Provided data.
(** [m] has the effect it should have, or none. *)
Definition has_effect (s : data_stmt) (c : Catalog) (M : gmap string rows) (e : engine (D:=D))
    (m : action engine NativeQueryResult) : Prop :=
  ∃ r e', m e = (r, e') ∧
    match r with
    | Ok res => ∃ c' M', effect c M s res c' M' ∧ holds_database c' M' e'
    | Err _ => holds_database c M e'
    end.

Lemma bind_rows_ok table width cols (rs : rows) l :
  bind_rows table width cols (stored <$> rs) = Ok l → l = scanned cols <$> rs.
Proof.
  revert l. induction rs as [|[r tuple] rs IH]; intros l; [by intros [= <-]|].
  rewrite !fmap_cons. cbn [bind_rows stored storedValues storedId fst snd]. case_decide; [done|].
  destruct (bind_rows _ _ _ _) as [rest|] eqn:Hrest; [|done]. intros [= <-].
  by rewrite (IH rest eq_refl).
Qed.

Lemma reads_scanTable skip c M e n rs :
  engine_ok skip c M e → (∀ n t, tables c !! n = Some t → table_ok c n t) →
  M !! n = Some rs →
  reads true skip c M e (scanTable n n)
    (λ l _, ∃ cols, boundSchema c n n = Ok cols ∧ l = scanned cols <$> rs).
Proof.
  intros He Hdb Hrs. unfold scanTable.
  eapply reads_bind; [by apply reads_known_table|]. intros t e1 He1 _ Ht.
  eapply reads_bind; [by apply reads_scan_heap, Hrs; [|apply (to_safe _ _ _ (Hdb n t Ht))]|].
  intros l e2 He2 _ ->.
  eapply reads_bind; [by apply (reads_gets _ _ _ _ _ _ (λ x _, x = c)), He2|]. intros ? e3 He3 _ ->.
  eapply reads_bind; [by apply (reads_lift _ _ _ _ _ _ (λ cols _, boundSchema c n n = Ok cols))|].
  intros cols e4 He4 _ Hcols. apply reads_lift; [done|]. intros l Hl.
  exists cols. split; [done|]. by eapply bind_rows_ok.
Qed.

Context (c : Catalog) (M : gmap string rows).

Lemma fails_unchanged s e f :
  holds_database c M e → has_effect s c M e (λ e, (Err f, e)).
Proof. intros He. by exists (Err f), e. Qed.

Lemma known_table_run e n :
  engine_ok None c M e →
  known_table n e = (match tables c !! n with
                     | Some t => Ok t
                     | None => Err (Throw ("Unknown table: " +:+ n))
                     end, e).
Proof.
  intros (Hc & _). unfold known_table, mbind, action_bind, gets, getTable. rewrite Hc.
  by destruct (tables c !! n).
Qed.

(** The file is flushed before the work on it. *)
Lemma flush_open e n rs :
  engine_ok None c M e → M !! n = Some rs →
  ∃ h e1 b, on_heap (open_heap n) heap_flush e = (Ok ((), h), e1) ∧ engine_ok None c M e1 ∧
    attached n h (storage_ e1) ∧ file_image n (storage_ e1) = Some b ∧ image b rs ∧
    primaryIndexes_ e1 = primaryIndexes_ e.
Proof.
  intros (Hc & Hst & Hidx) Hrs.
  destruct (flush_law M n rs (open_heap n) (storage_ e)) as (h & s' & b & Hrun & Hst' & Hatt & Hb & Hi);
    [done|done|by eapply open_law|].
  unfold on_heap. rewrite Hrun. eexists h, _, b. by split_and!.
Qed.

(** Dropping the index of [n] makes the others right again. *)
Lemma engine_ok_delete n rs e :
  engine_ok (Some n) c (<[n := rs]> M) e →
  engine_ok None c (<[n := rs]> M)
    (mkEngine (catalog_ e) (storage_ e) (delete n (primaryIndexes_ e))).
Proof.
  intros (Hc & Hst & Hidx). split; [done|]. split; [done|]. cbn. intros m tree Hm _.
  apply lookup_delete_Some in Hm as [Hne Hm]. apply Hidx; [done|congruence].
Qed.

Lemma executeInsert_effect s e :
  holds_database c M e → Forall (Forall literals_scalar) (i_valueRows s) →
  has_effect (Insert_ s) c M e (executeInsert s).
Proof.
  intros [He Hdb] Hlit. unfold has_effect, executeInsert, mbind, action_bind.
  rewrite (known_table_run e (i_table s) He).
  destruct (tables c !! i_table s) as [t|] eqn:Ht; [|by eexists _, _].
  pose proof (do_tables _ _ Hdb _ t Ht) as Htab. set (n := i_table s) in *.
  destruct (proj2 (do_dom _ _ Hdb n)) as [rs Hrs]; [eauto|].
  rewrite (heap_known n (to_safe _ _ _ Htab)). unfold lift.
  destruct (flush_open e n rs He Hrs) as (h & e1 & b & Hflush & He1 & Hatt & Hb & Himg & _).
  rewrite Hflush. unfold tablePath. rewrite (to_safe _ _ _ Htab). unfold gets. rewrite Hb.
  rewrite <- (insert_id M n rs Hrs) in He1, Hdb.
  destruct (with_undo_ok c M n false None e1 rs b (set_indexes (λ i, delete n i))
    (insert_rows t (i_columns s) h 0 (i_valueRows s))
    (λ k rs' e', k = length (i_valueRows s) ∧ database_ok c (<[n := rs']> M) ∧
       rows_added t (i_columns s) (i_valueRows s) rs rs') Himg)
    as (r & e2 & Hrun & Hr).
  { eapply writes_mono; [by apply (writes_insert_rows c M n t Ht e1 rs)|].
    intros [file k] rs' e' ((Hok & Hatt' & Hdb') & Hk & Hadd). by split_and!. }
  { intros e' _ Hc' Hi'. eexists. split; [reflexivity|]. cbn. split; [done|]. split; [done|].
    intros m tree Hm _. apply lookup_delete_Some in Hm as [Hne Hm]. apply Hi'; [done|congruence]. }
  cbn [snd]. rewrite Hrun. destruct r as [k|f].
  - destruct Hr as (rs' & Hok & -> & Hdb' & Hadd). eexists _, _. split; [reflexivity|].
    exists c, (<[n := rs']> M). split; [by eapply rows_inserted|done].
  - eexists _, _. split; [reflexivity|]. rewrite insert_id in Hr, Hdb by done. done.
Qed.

Work required.
Print only what lies in the material above starting at the line with "e', m e = (r, e') ∧" and ending at the line with "Lemma reads_scanTable skip", every line exactly as given.

Written answer.
  ∃ r e', m e = (r, e') ∧
    match r with
    | Ok res => ∃ c' M', effect c M s res c' M' ∧ holds_database c' M' e'
    | Err _ => holds_database c M e'
    end.

Lemma bind_rows_ok table width cols (rs : rows) l :
  bind_rows table width cols (stored <$> rs) = Ok l → l = scanned cols <$> rs.
Proof.
  revert l. induction rs as [|[r tuple] rs IH]; intros l; [by intros [= <-]|].
  rewrite !fmap_cons. cbn [bind_rows stored storedValues storedId fst snd]. case_decide; [done|].
  destruct (bind_rows _ _ _ _) as [rest|] eqn:Hrest; [|done]. intros [= <-].
  by rewrite (IH rest eq_refl).
Qed.

Lemma reads_scanTable skip c M e n rs :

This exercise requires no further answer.